Dr. Renney himself received PNE surgery from the Nantes mob, with Dr. Antolak observing.  Dr. Renney is a former bicyclist who — perhaps thanks to his PNE “cure" — sits with his legs wide open, and waddles like a bowlegged ape.  When I asked him by phone if I could ever hope to bicycle again if I received the surgery, he angrily said “no."  He said I should be happy to function afterwards on any basis.

When I saw Hollis Potter in 2004 she found only “minimal scaring," but that was enough: the diagnosis was PNE.  I suspect Hollis, who is a radiologist, wasn’t supposed to be speaking to patients, because she didn’t speak to me directly.  She was on speaker phone while I sat with Dr. Daniel I. Richman who became her puppet: Hollis spoke, and Richman’s lips moved.  Richman tried to hand me brochures describing pudendal nerve decompression surgery provided by surgeons in Nantes France — among the very few doctors, Richman claimed, who understand PNE.

I refused the pamphlets.  By that point, I already knew about the surgeons of Nantes.  I told Dr. Richman that — anecdotally at least — those surgeries had gruesome outcomes.  Some patients felt worse, and some committed suicide.  And more terrifying was this: after 20 years of experimental PNE surgeries the Nantes doctors never published a study because they couldn’t.  They never collected the necessary patient feedback.

Dr. Richman shrugged his shoulders — not denying the Nantes horror stories, but urging me to Nantes anyway.  I was in a tough spot, Richman admitted.  But Nantes was my best bet, and the sooner the better least the entrapment cause worse injuries.

He and Hollis should have known better — PNE is *obviously* idiotic.


Fortunately, I am an avid — even compulsive — researcher, and by the time Hollis Potter and Richman urged me to travel to the Nantes for the PNE “cure" I already knew that PNE does not exist, and that the Nantes doctors are a dangerous mob of  profiteering butchers.

Nerve surgery for PNE is apparently the brainchild of the late Dr.
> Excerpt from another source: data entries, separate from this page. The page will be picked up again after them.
(** ** Scoring on the rules the Builder reads *)





(** ** Model to rows *)

(** X16.  Every row built by [tool_to_rule_rows] has the same nine columns,
    however many conditions the rule has. *)
Theorem rule_row_columns tool :
  Forall (λ row : gmap string pyval, dom row = rule_row_keys)
    (tool_to_rule_rows tool)
  ∧ length (tool_to_rule_rows tool) = length (tool_rules tool).
Proof.
  unfold tool_to_rule_rows. split; [|apply length_fmap].
  apply Forall_fmap, Forall_forall. intros r _. simpl.
  unfold rule_row, rule_row_keys. cbn [seq fold_left]. unfold fill_slot.
  change (key_id 0) with "input_id_1". change (key_val 0) with "value_1".
  change (key_id 1) with "input_id_2". change (key_val 1) with "value_2".
  change (key_id 2) with "input_id_3". change (key_val 2) with "value_3".
  destruct (rule_conditions r !! 0%nat), (rule_conditions r !! 1%nat),
    (rule_conditions r !! 2%nat);
    rewrite !dom_insert_L, dom_singleton_L; set_solver.
Qed.

Lemma py_join_is_Some sep l :
  is_Some (py_join sep l) ↔ forallb is_str l = true.
Proof.
  unfold py_join. rewrite fmap_is_Some, mapM_is_Some.
  rewrite forallb_forall, Forall_forall.
  split; intros H v Hv.
  - apply list_elem_of_In in Hv. destruct (H v Hv) as [s Hs].
    by destruct v.
  - apply list_elem_of_In in Hv. specialize (H v Hv).
    destruct v; try done. by eexists.
Qed.

(** X17.  [tool_to_input_rows] and [tool_to_scoring_rows] raise exactly
    when a list they join holds something that is not a string: the first
    returns iff every option of every input is a string, the second iff
    every favor value and every against value of every scoring rule is;
    when they return there is one row per item. *)
Theorem tool_to_rows_returns_iff tool :
  (is_Some (tool_to_input_rows tool) ↔
     Forall (λ i, forallb is_str (in_options i) = true) (tool_inputs tool))
  ∧ (is_Some (tool_to_scoring_rows tool) ↔
       Forall (λ r, forallb is_str (sr_favor_values r) = true
                    ∧ forallb is_str (sr_against_values r) = true)
         (tool_scoring_rules tool))
  ∧ (∀ rows, tool_to_input_rows tool = Some rows →
       length rows = length (tool_inputs tool))
  ∧ (∀ rows, tool_to_scoring_rows tool = Some rows →
       length rows = length (tool_scoring_rules tool)).
Proof.
  unfold tool_to_input_rows, tool_to_scoring_rows.
  split; [|split; [|split]].
  - rewrite mapM_is_Some. apply Forall_iff. intros i. simpl.
    rewrite <- (py_join_is_Some ", "). unfold input_row.
    destruct (py_join ", " (in_options i)); simpl; split;
      intros [? ?]; first [done | by eexists].
  - rewrite mapM_is_Some. apply Forall_iff. intros r. simpl.
    rewrite <- !(py_join_is_Some ", "). unfold scoring_row.
    destruct (py_join ", " (sr_favor_values r)),
      (py_join ", " (sr_against_values r)); simpl; split;
      first [ by intros [? ?]
            | by intros [[? ?] [? ?]]
            | intros _; by eexists
            | intros _; split; by eexists ].
  - intros rows H. symmetry. by eapply length_mapM.
  - intros rows H. symmetry. by eapply length_mapM.
Qed.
Ahmed Shafik, an Egyptian surgeon.  Shafik published the details of his pudendal surgery in 1991.  Shafik boasted he “described more than 40 new syndromes" and many “new surgical techniques."  He was also professionally disciplined, arrested, and prevented from working as a doctor several times as a result — a point of pride, apparently.  www.ahmedshafik.com/About.htm Among Shafik’s “discoveries" is his view males become sterile as a consequence of wearing polyester underwear.

The Nantes mob consisting of Drs. Labbatt, Bensignoir, and Robert — the mob who’s surgeries you advocate — supposedly independently devised a surgical approach for PNE around the same time. The Nantes mob is the most influential of the PNE bunch.  They taught others including the Renney/Texas gang who trained in Nantes for one week, and Dr. Stanley Antolak in Minnesota.  Arch quack Dr. Arnold Dellon in Maryland and others claim to base their PNE innovations on the “Nantes protocol."

PNE surgery often involves cutting pelvic ligaments, and sometimes cutting pelvic muscles (permanently disabling them) with the result that pain patients who receive the surgery often suffer terrible physical limitations.   PNE surgery patients frequently debate the severity and incidence of “pelvic instability" following PNE surgery — which, in at least one case, means being unable to walk up stairs.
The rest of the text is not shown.